I'm sorry about falling behind here; I have been busy, though, adding entries to my Fake History blog at Wordpress. The last series has been devoted to fake or questionable quotations attributed to the American Founders, each entry dealing with a single item. Most of these I've already taken a bash at here, but usually as part of a longer critique or diatribe. Sometimes it's nice to be able to point somebody to a place that gives specific information about a specific item; it can be tough here picking the relevant part out of the lush verbiage when in pursuit of a particular quarry.
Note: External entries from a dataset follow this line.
Lemma InfInt_of_int64_spec l :
  INT64_MIN <= l <= INT64_MAX ->
  value (InfInt_of_int64 l) = l /\ canonical (InfInt_of_int64 l).
Proof.
  intros Hl. unfold InfInt_of_int64.
  destruct (Z.eqb_spec l INT64_MIN) as [->|Hmin]; [exact InfInt_of_int64_min|].
  set (m := if negb (l >=? 0) then - l else l).
  destruct (push_digits_spec 3 m) as (E & F & T & N & L); [|lia|].
  { subst m. unfold_int64. unfold_base. cbn. destruct (l >=? 0) eqn:E0; cbn; lia. }
  split.
  - unfold value. cbn [pos val]. rewrite E. subst m. destruct (l >=? 0) eqn:E0; cbn; lia.
  - split; [by split|]. cbn [pos val]. rewrite E. subst m. intros Hp. rewrite Hp. cbn [negb]. lia.
Qed.

(** The sign is set after [correct] has worked on the magnitude. *)
Lemma resign_spec r p q :
  canonical r -> pos r = true ->
  let s := mkInfInt (if single_zero (val r) then true else Bool.eqb p q) (val r) in
  value s = sign p * sign q * value r /\ canonical s.
Proof.
  intros [[D T] C] Hp. cbn zeta.
  pose proof (isZero_spec r (conj D T)) as HZ. unfold isZero in HZ. rewrite HZ. clear HZ.
  unfold canonical, wf, value. cbn [pos val]. rewrite Hp. cbn [signed_digit].
  destruct (Z.eqb_spec (eval (val r)) 0) as [E|E].
  - rewrite E. cbn [signed_digit]. split; [lia|by repeat split].
  - split; [destruct p, q; cbn; lia|]. by repeat split.
Qed.

Lemma multiply_loop_spec factor carry v :
  0 <= factor < BASE -> 0 <= carry < BASE -> Forall digit v ->
  eval (multiply_loop factor carry v) = eval v * factor + carry
  /\ Forall digit (multiply_loop factor carry v).
Proof.
  intros Hf Hc Hv. revert carry Hc. induction Hv as [|i r Hi Hr IH]; intros carry Hc;
    cbn [multiply_loop eval].
  - destruct (carry >? 0) eqn:E; cbn [eval]; (split; [lia|]); [|done].
    apply Forall_singleton. unfold_base. lia.
  - assert (0 <= i * factor + carry < BASE * BASE) by (unfold_base; nia).
    rewrite i64_small by (unfold_int64; unfold_base; lia).
    destruct ((_ >=? _) || _) eqn:Eb.
    + destruct (my_div _ BASE) as [q rm] eqn:Eq.
      apply my_div_base in Eq as (E & Hrm & Hq); [|lia].
      assert (digit q) as Dq by (unfold_base; lia).
      rewrite !elem_digit by done. destruct (IH q Dq) as [E1 F]. cbn [eval].
      split; [lia|by constructor].
    + assert (digit (i * factor + carry)) as D by (unfold_base; lia).
      rewrite elem_digit by done. destruct (IH 0) as [E1 F]; [unfold_base; lia|].
      cbn [eval]. split; [lia|by constructor].
Qed.

Lemma multiply_loop_nonempty factor carry v : v <> [] -> multiply_loop factor carry v <> [].
Proof. destruct v; [done|]. cbn [multiply_loop]. by destruct (_ || _). Qed.

(** [correct] on digits that need no correction only drops leading zeros. *)
Lemma correct_magnitude p v :
  v <> [] -> Forall digit v ->
  let r := correct false false (mkInfInt p v) in
  value r = eval v /\ canonical r /\ pos r = true.
Proof.
  intros N F. cbn zeta. pose proof (eval_bound _ F).
  destruct (correct_spec (mkInfInt p v) false) as [E C]; [done| |done|].
  { revert F. apply Forall_impl. intros. unfold_base. lia. }
  cbn [val] in E. split; [done|]. split; [done|].
  apply canonical_nonneg; [done|lia].
Qed.

Lemma op_mul_elem_spec a k :
  wf a -> - BASE < k < BASE ->
  value (op_mul_elem a k) = value a * k /\ canonical (op_mul_elem a k).
Proof.
  intros [D T] Hk. unfold op_mul_elem.
  assert (0 <= (if k <? 0 then elem (- k) else k) < BASE) as Hf.
  { destruct (k <? 0) eqn:E; [rewrite elem_small|]; unfold_base; lia. }
  set (f := if k <? 0 then _ else _) in *. assert (f = Z.abs k) as Ef.
  { subst f. destruct (k <? 0) eqn:E; [rewrite elem_small|]; unfold_base; lia. }
  destruct (multiply_loop_spec f 0 (val a)) as [E F]; [done|unfold_base; lia|done|].
  destruct (correct_magnitude (pos a) (multiplyByDigit f (val a))) as (E1 & C1 & P1).
  { by apply multiply_loop_nonempty, trimmed_nonempty. }
  { done. }
  destruct (resign_spec _ (pos a) (k >=? 0) C1 P1) as [E2 C2].
  split; [|done]. rewrite E2, E1. unfold multiplyByDigit, value.
  rewrite E, signed_digit_sign, Ef.
  unfold sign at 2. destruct (k >=? 0) eqn:Ek; nia.
Qed.

(** *** School multiplication

    [conv u v s] is the column sum of index [s]; the columns weighted by the
    powers of [BASE] add up to the product. *)

Fixpoint conv (u v : list Z) (s : nat) : Z :=
  match u with
  | [] => 0
  | x :: u' => x * nth s v 0 + match s with O => 0 | S s' => conv u' v s' end
  end.

Fixpoint columns (c : nat -> Z) (k : nat) : Z :=
  match k with
  | O => 0
  | S k' => columns c k' + BASE ^ Z.of_nat k' * c k'
  end.

Lemma columns_shift c k : columns c (S k) = c 0%nat + BASE * columns (fun i => c (S i)) k.
Proof.
  induction k as [|k IH]; [cbn; lia|].
  change (columns c (S (S k))) with (columns c (S k) + BASE ^ Z.of_nat (S k) * c (S k)).
  rewrite IH. cbn [columns]. rewrite Nat2Z.inj_succ, Z.pow_succ_r by lia. ring.
Qed.

Lemma columns_ext c c' k : (forall i, (i < k)%nat -> c i = c' i) -> columns c k = columns c' k.
Proof.
  induction k as [|k IH]; intros H; [done|]. cbn [columns].
  rewrite IH by (intros; apply H; lia). rewrite (H k) by lia. done.
Qed.

Lemma columns_linear c c' x k :
  columns (fun i => x * c i + c' i) k = x * columns c k + columns c' k.
Proof. induction k as [|k IH]; cbn [columns]; [lia|]. rewrite IH. ring. Qed.

Lemma columns_zero k : columns (fun _ => 0) k = 0.
Proof. induction k as [|k IH]; cbn [columns]; lia. Qed.

Lemma columns_eval v k : (length v <= k)%nat -> columns (fun i => nth i v 0) k = eval v.
Proof.
  revert k. induction v as [|x v IH]; intros k Hk.
  - rewrite (columns_ext _ (fun _ => 0)) by (intros [|] ?; done). apply columns_zero.
  - destruct k as [|k]; [cbn in Hk; lia|]. rewrite columns_shift. cbn [nth eval].
    rewrite IH by (cbn in Hk; lia). done.
Qed.

Lemma columns_conv u v k :
  (length u + length v <= S k)%nat -> (0 < length v)%nat ->
  columns (conv u v) k = eval u * eval v.
Proof.
  revert k. induction u as [|x u IH]; intros k Hk Hv; cbn [eval].
  - rewrite (columns_ext _ (fun _ => 0)) by done. rewrite columns_zero. lia.
  - cbn [length] in Hk. destruct k as [|k]; [lia|].
    cbn [conv]. rewrite (columns_linear (fun i => nth i v 0)).
    rewrite columns_eval by lia. rewrite columns_shift.
    rewrite (columns_ext _ (conv u v)) by done.
    rewrite IH by lia. ring.
Qed.

(** The inner loop adds up one column: its indices are those with a product. *)
Fixpoint sum_over (f : nat -> Z) (l : list nat) : Z :=
  match l with [] => 0 | i :: l' => f i + sum_over f l' end.

Lemma sum_over_app f l1 l2 : sum_over f (l1 ++ l2) = sum_over f l1 + sum_over f l2.
Proof. induction l1 as [|i l IH]; cbn [app sum_over]; lia. Qed.

Lemma sum_over_zero f l : (forall i, In i l -> f i = 0) -> sum_over f l = 0.
Proof.
  induction l as [|i l IH]; intros H; [done|]. cbn [sum_over].
  rewrite (H i) by (by left). rewrite IH; [lia|].
  intros. apply H. by right.
Qed.

Lemma sum_over_shift f a n : sum_over f (seq (S a) n) = sum_over (fun i => f (S i)) (seq a n).
Proof.
  revert a. induction n as [|n IH]; intros a; [done|]. cbn [seq sum_over].
  f_equal. apply IH.
Qed.

Lemma conv_sum u v s :
  conv u v s = sum_over (fun i => nth i u 0 * nth (s - i) v 0) (seq 0 (S s)).
Proof.
  revert s. induction u as [|x u IH]; intros s.
  - rewrite sum_over_zero; [done|]. intros [|] _; cbn; lia.
  - cbn [conv]. cbn [seq sum_over].
    rewrite sum_over_shift. rewrite Nat.sub_0_r. cbn [nth]. f_equal.
    destruct s as [|s]; [done|]. rewrite IH. done.
Qed.

Lemma mul_indices_sum u v s :
  sum_over (fun i => nth i u 0 * nth (s - i) v 0) (mul_indices (length u) (length v) s)
  = conv u v s.
Proof.
  rewrite conv_sum. unfold mul_indices.
  set (start := if (s <? length v)%nat then 0%nat else (s - length v + 1)%nat).
  set (cnt := (Nat.min (length u) (S s) - start)%nat).
  assert (s < start + length v)%nat as Hs.
  { subst start. destruct (Nat.ltb_spec s (length v)); lia. }
  assert (start = 0 \/ start = s - length v + 1 /\ length v <= s)%nat as Hst.
  { subst start. destruct (Nat.ltb_spec s (length v)); lia. }
  destruct (decide (start <= S s)%nat) as [Hle|]; [|lia].
  replace (S s) with (start + (cnt + (S s - start - cnt)))%nat by lia.
  rewrite !seq_app, !sum_over_app.
  rewrite (sum_over_zero _ (seq 0 start)), (sum_over_zero _ (seq _ (S s - _ - _))); [cbn; lia| |].
  - intros i Hi%in_seq. destruct (decide (length u <= i)%nat).
    + rewrite (nth_overflow u) by lia. lia.
    + subst cnt. lia.
  - intros i Hi%in_seq. rewrite (nth_overflow v) by lia. lia.
Qed.

Lemma nth_digit v i : Forall digit v -> digit (nth i v 0).
Proof.
  intros HF. revert i. induction HF; intros [|i]; cbn [nth]; auto; unfold_base; lia.
Qed.

Lemma mul_step_spec u v s d carry i d' carry' :
  Forall digit u -> Forall digit v -> digit d -> 0 <= carry -> carry + BASE <= INT64_MAX ->
  mul_step u v s (d, carry) i = (d', carry') ->
  digit d' /\ d' + BASE * carry' = d + BASE * carry + nth i u 0 * nth (s - i) v 0
  /\ 0 <= carry' <= carry + BASE.
Proof.
  intros Hu Hv Hd Hc Hb. unfold mul_step.
  pose proof (nth_digit u i Hu) as Dx. pose proof (nth_digit v (s - i) Hv) as Dy.
  set (x := nth i u 0) in *. set (y := nth (s - i) v 0) in *.
  assert (0 <= d + x * y < BASE * BASE) by (unfold_base; nia).
  rewrite i64_small by (unfold_int64; unfold_base; lia).
  destruct ((_ >=? _) || _) eqn:Eb.
  - destruct (my_div _ BASE) as [q rm] eqn:Eq.
    apply my_div_base in Eq as (E & Hrm & Hq); [|lia].
    assert (digit q) as Dq by (unfold_base; lia).
    rewrite elem_digit by done. rewrite i64_small by (unfold_int64; unfold_base; lia).
    intros [= <- <-]. unfold_base. lia.
  - rewrite elem_digit by (unfold_base; lia). intros [= <- <-]. unfold_base. lia.
Qed.

Lemma mul_steps_spec u v s l d carry d' carry' :
  Forall digit u -> Forall digit v -> digit d -> 0 <= carry ->
  carry + BASE * Z.of_nat (length l) <= INT64_MAX ->
  foldl (mul_step u v s) (d, carry) l = (d', carry') ->
  digit d' /\
  d' + BASE * carry' = d + BASE * carry + sum_over (fun i => nth i u 0 * nth (s - i) v 0) l
  /\ 0 <= carry' <= carry + BASE * Z.of_nat (length l).
Proof.
  intros Hu Hv. revert d carry. induction l as [|i l IH]; intros d carry Hd Hc Hb.
  - cbn [foldl sum_over length]. intros [= <- <-]. repeat split; unfold_base; lia.
  - cbn [foldl sum_over length] in *. destruct (mul_step u v s (d, carry) i) as [d1 c1] eqn:E1.
    apply mul_step_spec in E1 as (D1 & E1 & B1); [|done..|unfold_base; lia].
    intros H. apply IH in H as (D2 & E2 & B2); [|done|lia|unfold_base; lia].
    split; [done|]. split; [lia|]. unfold_base. lia.
Qed.
(* ===== verification/InfIntText.v ===== *)
(** * InfInt: decimal text

    [fromString] and the stream output of [src/src/lib/InfInt.h], with what they
    use of the C++ library: [atoi], [substr] and decimal output with and without
    zero fill.  Strings are lists of characters. *)
From Stdlib Require Import Ascii String.
From S2P Require Import Prelude InfIntBase InfIntMul.

#[export] Instance ascii_eq_decision : EqDecision ascii := ascii_dec.

Definition chr (c : ascii) : Z := Z.of_N (N_of_ascii c).
Definition of_chr (z : Z) : ascii := ascii_of_N (Z.to_N z).

Definition isdigit (c : ascii) : bool := (48 <=? chr c) && (chr c <=? 57).
Definition isspace (c : ascii) : bool := (chr c =? 32) || ((9 <=? chr c) && (chr c <=? 13)).
Definition is_minus (c : ascii) : bool := chr c =? 45.
Definition is_plus (c : ascii) : bool := chr c =? 43.

(** [atoi]: leading spaces, a sign, and the digits up to the first other
    character.  The callers pass nine characters at most. *)
Fixpoint atoi_digits (acc : Z) (s : list ascii) : Z :=
  match s with
  | [] => acc
  | c :: r => if isdigit c then atoi_digits (acc * 10 + (chr c - 48)) r else acc
  end.
(* ===== verification/IntegerPrims.v ===== *)
(** * Integers: representation and primitives

    The two representations of an Integer object ([VMInteger] or tagged pointer,
    and [VMBigInteger]), the primitives of [src/src/primitives/Integer.cpp], the
    operations of [src/src/vmobjects/VMBigInteger.cpp] they fall back to,
    [Universe::NewInt] and [ParseInteger].  Objects are modelled by their value:
    the primitives read their arguments and return a new object or an argument.

    [USE_TAGGING] is the build option; with tagging a small integer has 63 bits
    and one that does not fit is a [VMBigInteger], without it a [VMInteger] has
    64 bits. *)
From Stdlib Require Import String Ascii SpecFloat.
From S2P Require Import Prelude InfIntBase InfIntMul InfIntDiv InfIntText.

Inductive vm_value : Type :=
  | VMInteger (z : Z)
  | VMBigInteger (i : InfInt)
  | VMDouble (d : spec_float)
  | VMString (s : list ascii)
  | VMBool (b : bool)
  | VMOther.

(** ** Doubles: IEEE binary64, as the hardware computes with them *)

Definition f64_add : spec_float -> spec_float -> spec_float := SFadd 53 1024.
Definition f64_sub : spec_float -> spec_float -> spec_float := SFsub 53 1024.
Definition f64_mul : spec_float -> spec_float -> spec_float := SFmul 53 1024.
Definition f64_div : spec_float -> spec_float -> spec_float := SFdiv 53 1024.
Definition f64_sqrt : spec_float -> spec_float := SFsqrt 53 1024.

(** The conversion of an integer, rounded to nearest even. *)
Definition f64_of_Z (z : Z) : spec_float := binary_normalize 53 1024 z 0 false.

(** [(int64_t)d] truncates; outside the range it is undefined. *)
Definition int64_of_f64 (d : spec_float) : result Z :=
  match d with
  | S754_zero _ => Ok 0
  | S754_finite s m e =>
      let n := Z.shiftl (Zpos m) e in
      let z := if s then - n else n in
      if (INT64_MIN <=? z) && (z <=? INT64_MAX) then Ok z else Err Undef
  | _ => Err Undef
  end.

(** [d == rint(d)] *)
Definition f64_is_integral (d : spec_float) : bool :=
  match d with
  | S754_nan => false
  | S754_finite _ m e => (0 <=? e) || (Z.shiftl (Z.shiftr (Zpos m) (- e)) (- e) =? Zpos m)
  | _ => true
  end.

(** [std::fmod], which is exact. *)
Definition f64_fmod (x y : spec_float) : spec_float :=
  match x, y with
  | S754_nan, _ | _, S754_nan | S754_infinity _, _ | _, S754_zero _ => S754_nan
  | S754_zero _, _ | _, S754_infinity _ => x
  | S754_finite sx mx ex, S754_finite _ my ey =>
      let e := Z.min ex ey in
      let r := Z.modulo (Z.shiftl (Zpos mx) (ex - e)) (Z.shiftl (Zpos my) (ey - e)) in
      binary_normalize 53 1024 (if sx then - r else r) e sx
  end.

(** [InfInt::toDouble] *)
Fixpoint toDouble_loop (result : spec_float) (rv : list Z) : spec_float :=
  match rv with
  | [] => result
  | d :: r => toDouble_loop (f64_add (f64_mul result (f64_of_Z BASE)) (f64_of_Z d)) r
  end.

Definition toDouble (a : InfInt) : spec_float :=
  let result := toDouble_loop (S754_zero false) (rev (val a)) in
  if pos a then result else SFopp result.
Lemma rotl32_inj x y r : word x -> word y -> 0 < r < 32 -> rotl32 x r = rotl32 y r -> x = y.
Proof.
  intros Hx Hy Hr E. apply Z.bits_inj'. intros n Hn.
  destruct (Z.lt_ge_cases n 32) as [Hn32|]; [|by rewrite !word_bits].
  destruct (Z.lt_ge_cases n (32 - r)) as [Hlow|Hhigh].
  - apply (f_equal (fun z => Z.testbit z (n + r))) in E. unfold rotl32 in E.
    rewrite !Z.lor_spec, !u32_bits, !Z.shiftr_spec in E by lia.
    replace (n + r <? 32) with true in E by lia.
    rewrite !Z.shiftl_spec, !(word_bits _ (n + r + (32 - r))), !orb_false_r in E by (done || lia).
    by replace (n + r - r) with n in E by lia.
  - apply (f_equal (fun z => Z.testbit z (n - (32 - r)))) in E. unfold rotl32 in E.
    rewrite !Z.lor_spec, !u32_bits, !Z.shiftr_spec in E by lia.
    replace (n - (32 - r) <? 32) with true in E by lia.
    rewrite !Z.shiftl_spec_low in E by lia. cbn [orb] in E.
    by replace (n - (32 - r) + (32 - r)) with n in E by lia.
Qed.

(** Multiplication by a number that has an inverse modulo 2^32. *)
Lemma mul_inj c c' x y :
  (c * c') mod 2 ^ 32 = 1 -> word x -> word y -> u32 (x * c) = u32 (y * c) -> x = y.
Proof.
  unfold uwrap. intros Hc Hx Hy E.
  assert (forall z, word z -> (((z * c) mod 2 ^ 32) * c') mod 2 ^ 32 = z) as H.
  { intros z Hz. rewrite Zmult_mod_idemp_l, <- Z.mul_assoc, <- Zmult_mod_idemp_r, Hc.
    rewrite Z.mul_1_r. by apply Z.mod_small. }
  by rewrite <- (H x Hx), <- (H y Hy), E.
Qed.

Lemma shiftr_zero x r : word x -> 32 <= r -> Z.shiftr x r = 0.
Proof.
  intros Hx Hr. apply Z.bits_inj'. intros n Hn. rewrite Z.testbit_0_l, Z.shiftr_spec by lia.
  apply word_bits; [done|lia].
Qed.

(** [h ^= h >> r], undone by xoring the shifts again. *)
Lemma xorshift_inj x y r :
  word x -> word y -> 11 <= r ->
  Z.lxor x (Z.shiftr x r) = Z.lxor y (Z.shiftr y r) -> x = y.
Proof.
  intros Hx Hy Hr E.
  set (f := fun z => Z.lxor z (Z.shiftr z r)).
  assert (forall z, word z ->
          Z.lxor (f z) (Z.lxor (Z.shiftr (f z) r) (Z.shiftr (f z) (r + r))) = z) as H.
  { intros z Hz. subst f. cbn beta.
    rewrite !Z.shiftr_lxor, !Z.shiftr_shiftr by lia.
    rewrite (shiftr_zero z (r + (r + r))) by (done || lia).
    rewrite Z.lxor_0_r. rewrite Z.lxor_assoc, <- (Z.lxor_assoc (Z.shiftr z r)).
    rewrite <- (Z.lxor_assoc (Z.shiftr z r) (Z.shiftr z r)), Z.lxor_nilpotent, Z.lxor_0_l.
    by rewrite Z.lxor_nilpotent, Z.lxor_0_r. }
  rewrite <- (H x Hx), <- (H y Hy). subst f. cbn beta. by rewrite E.
Qed.

Lemma scramble_word k : word (murmur_32_scramble k).
Proof. apply u32_word. Qed.

Lemma scramble_inj x y :
  word x -> word y -> murmur_32_scramble x = murmur_32_scramble y -> x = y.
Proof.
  intros Hx Hy E. unfold murmur_32_scramble in E.
  apply (mul_inj _ 0x56ed309b) in E; [|done|apply rotl32_word; [apply u32_word|lia]..].
  apply rotl32_inj in E; [|apply u32_word..|lia].
  by apply (mul_inj _ 0xdee13bb1) in E.
Qed.

Lemma lxor_inj_r a x y : Z.lxor a x = Z.lxor a y -> x = y.
Proof.
  intros E. apply (f_equal (Z.lxor a)) in E.
  by rewrite <- !Z.lxor_assoc, Z.lxor_nilpotent, !Z.lxor_0_l in E.
Qed.

Lemma round_word h k : word (murmur_round h k).
Proof. apply u32_word. Qed.

Lemma add_mod_inj c x y : word x -> word y -> u32 (x + c) = u32 (y + c) -> x = y.
Proof.
  unfold uwrap. intros Hx Hy E.
  assert (forall z, word z -> ((z + c) mod 2 ^ 32 - c) mod 2 ^ 32 = z) as H.
  { intros z Hz. rewrite Zminus_mod_idemp_l. replace (z + c - c) with z by lia.
    by apply Z.mod_small. }
  by rewrite <- (H x Hx), <- (H y Hy), E.
Qed.

(** The part of a round after the block has been mixed in. *)
Lemma round_mix_inj x y :
  word x -> word y ->
  u32 (u32 (rotl32 x 13 * 5) + 0xe6546b64) = u32 (u32 (rotl32 y 13 * 5) + 0xe6546b64) -> x = y.
Proof.
  intros Hx Hy E. apply add_mod_inj in E; [|apply u32_word..].
  apply (mul_inj _ 0xcccccccd) in E; [|done|apply rotl32_word; [done|lia]..].
  by apply rotl32_inj in E; [| |done|].
Qed.

Lemma round_inj_block h x y :
  word h -> word x -> word y -> murmur_round h x = murmur_round h y -> x = y.
Proof.
  intros Hh Hx Hy E. apply round_mix_inj in E; [|apply lxor_word; auto using scramble_word..].
  apply lxor_inj_r in E. by apply scramble_inj.
Qed.

Lemma round_inj_state g h k :
  word g -> word h -> murmur_round g k = murmur_round h k -> g = h.
Proof.
  intros Hg Hh E. apply round_mix_inj in E; [|apply lxor_word; auto using scramble_word..].
  rewrite !(Z.lxor_comm _ (murmur_32_scramble k)) in E. by apply lxor_inj_r in E.
Qed.

Lemma u32_lxor_word h len : word h -> 0 <= len -> u32 (Z.lxor h len) = Z.lxor h (u32 len).
Proof.
  intros Hh Hl. apply Z.bits_inj'. intros n Hn.
  rewrite u32_bits, !Z.lxor_spec, u32_bits by lia. destruct (Z.ltb_spec n 32); [done|].
  by rewrite word_bits.
Qed.

Lemma finish_inj g h len :
  word g -> word h -> 0 <= len -> murmur_finish g len = murmur_finish h len -> g = h.
Proof.
  intros Hg Hh Hl E. unfold murmur_finish in E.
  assert (forall x r, word x -> 0 <= r -> word (Z.lxor x (Z.shiftr x r))) as W
    by (intros; apply lxor_word; [done|by apply shiftr_word]).
  apply xorshift_inj in E; [|apply u32_word..|lia].
  apply (mul_inj _ 0x7ed1b41d) in E; [|done|apply W; [apply u32_word|lia]..].
  apply xorshift_inj in E; [|apply u32_word..|lia].
  apply (mul_inj _ 0xa5cb9243) in E; [|done|apply W; [apply u32_word|lia]..].
  apply xorshift_inj in E; [|apply u32_word..|lia].
  rewrite !u32_lxor_word, !(Z.lxor_comm _ (u32 len)) in E by done. by apply lxor_inj_r in E.
Qed.

(** ** Keys that differ in one block *)

Definition is_byte (b : Z) : Prop := 0 <= b < 256.

Lemma lor_shift8 x b : 0 <= x -> is_byte b -> Z.lor (Z.shiftl x 8) b = x * 256 + b.
Proof.
  intros Hx Hb. rewrite Z.shiftl_mul_pow2 by lia.
  assert (Z.land (x * 2 ^ 8) b = 0) as E.
  { apply Z.bits_inj'. intros n Hn. rewrite Z.land_spec, Z.testbit_0_l.
    destruct (Z.lt_ge_cases n 8) as [H|H].
    - by rewrite Z.mul_pow2_bits_low.
    - rewrite andb_comm. replace b with (b mod 2 ^ 8) by (apply Z.mod_small; exact Hb).
      by rewrite Z.mod_pow2_bits_high. }
  pose proof (Z.add_lor_land (x * 2 ^ 8) b) as H. rewrite E in H. lia.
Qed.

Lemma le_word_bound bs :
  Forall is_byte bs -> (length bs <= 4)%nat -> 0 <= le_word bs < 256 ^ Z.of_nat (length bs).
Proof.
  induction 1 as [|b bs Hb Hbs IH]; intros HL; [done|]. cbn [le_word length] in *.
  specialize (IH ltac:(lia)).
  assert (256 ^ Z.of_nat (length bs) <= 256 ^ 3) by (apply Z.pow_le_mono_r; lia).
  change (256 ^ 3) with 16777216 in *.
  rewrite uwrap_small by (rewrite Z.shiftl_mul_pow2 by lia; cbn; lia).
  rewrite lor_shift8 by (done || lia). rewrite Nat2Z.inj_succ, Z.pow_succ_r by lia.
  unfold is_byte in Hb. lia.
Qed.

Lemma le_word_word bs : Forall is_byte bs -> (length bs <= 4)%nat -> word (le_word bs).
Proof.
  intros HF HL. pose proof (le_word_bound bs HF HL).
  assert (256 ^ Z.of_nat (length bs) <= 256 ^ 4) by (apply Z.pow_le_mono_r; lia).
  change (256 ^ 4) with (2 ^ 32) in *. unfold word. lia.
Qed.

Lemma le_word_inj bs cs :
  Forall is_byte bs -> Forall is_byte cs -> length bs = length cs -> (length bs <= 4)%nat ->
  le_word bs = le_word cs -> bs = cs.
Proof.
  intros HF. revert cs. induction HF as [|b bs Hb Hbs IH]; intros [|c cs] HG HL H4 E;
    try done. apply Forall_cons_iff in HG as [Hc Hcs]. cbn [length le_word] in *.
  injection HL as HL.
  pose proof (le_word_bound bs Hbs ltac:(lia)) as B1.
  pose proof (le_word_bound cs Hcs ltac:(lia)) as B2. rewrite <- HL in B2.
  assert (256 ^ Z.of_nat (length bs) <= 256 ^ 3) by (apply Z.pow_le_mono_r; lia).
  change (256 ^ 3) with 16777216 in *.
  rewrite !uwrap_small, !lor_shift8 in E
    by (done || lia || (rewrite Z.shiftl_mul_pow2 by lia; cbn; lia)).
  unfold is_byte in Hb, Hc. f_equal; [lia|]. apply IH; [done|done|lia|lia].
Qed.

Lemma blocks_add n m h key :
  murmur_blocks (n + m) h key
  = murmur_blocks m (fst (murmur_blocks n h key)) (snd (murmur_blocks n h key)).
Proof. revert h key. induction n as [|n IH]; intros h key; [done|]. apply IH. Qed.

Lemma blocks_snd n h key : snd (murmur_blocks n h key) = drop (4 * n) key.
Proof.
  revert h key. induction n as [|n IH]; intros h key; [done|]. cbn [murmur_blocks].
  rewrite IH, drop_drop. f_equal. lia.
Qed.

Lemma blocks_word n h key : word h -> word (fst (murmur_blocks n h key)).
Proof.
  revert h key. induction n as [|n IH]; intros h key Hh; [done|]. apply IH, round_word.
Qed.

Lemma blocks_inj n g h key :
  word g -> word h -> fst (murmur_blocks n g key) = fst (murmur_blocks n h key) -> g = h.
Proof.
  revert g h key. induction n as [|n IH]; intros g h key Hg Hh E; [done|].
  apply IH in E; [|apply round_word..]. by apply round_inj_state in E.
Qed.

(** The blocks of a key only depend on the bytes they cover. *)
Lemma blocks_prefix n h p q :
  length p = (4 * n)%nat -> murmur_blocks n h (p ++ q) = (fst (murmur_blocks n h p), q).
Proof.
  revert h p. induction n as [|n IH]; intros h p HL.
  - destruct p; [done|]. cbn in HL. lia.
  - cbn [murmur_blocks]. rewrite take_app_le, drop_app_le by lia.
    apply IH. rewrite length_drop. lia.
Qed.

Lemma murmur_blocks_count (key : list Z) :
  Z.to_nat (Z.shiftr (Z.of_nat (length key)) 2) = (length key / 4)%nat
  /\ Z.to_nat (Z.land (Z.of_nat (length key)) 3) = (length key mod 4)%nat.
Proof.
  rewrite Z.shiftr_div_pow2 by lia. change 3 with (Z.ones 2).
  rewrite Z.land_ones by lia. change (2 ^ 2) with (Z.of_nat 4).
  rewrite <- Nat2Z.inj_div, <- Nat2Z.inj_mod. lia.
Qed.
So I'm putting together a series on common quotations, mostly fake, to make quick reference to them easier. At the moment all of them deal with the US Founding Fathers (I think) but if I keep this up (Allah willing) I should have fake quotations from other eras as well. My most recent entry (the one that kept me from writing anything much here) takes on Patrick Henry's alleged words on the Bible being worth more than any other printed book. It's not exactly fake (unlike, say, that 1782 school-bible turd salad), but it isn't exactly Henry either. It falls somewhere betwixt and between, in that nameless valley of historic curiosities lying between the pit of credulity and the summit of skepticism, in that place of wonder we call the twilight zone.
I try not to know exactly where I'm going with these blog entries, so sometimes my provisional title ill accords with the actual substance of the piece. I was just about to publish this one when on preview I saw my title and winced. My original title: "Tom Swift and His Electric (fill in blank)."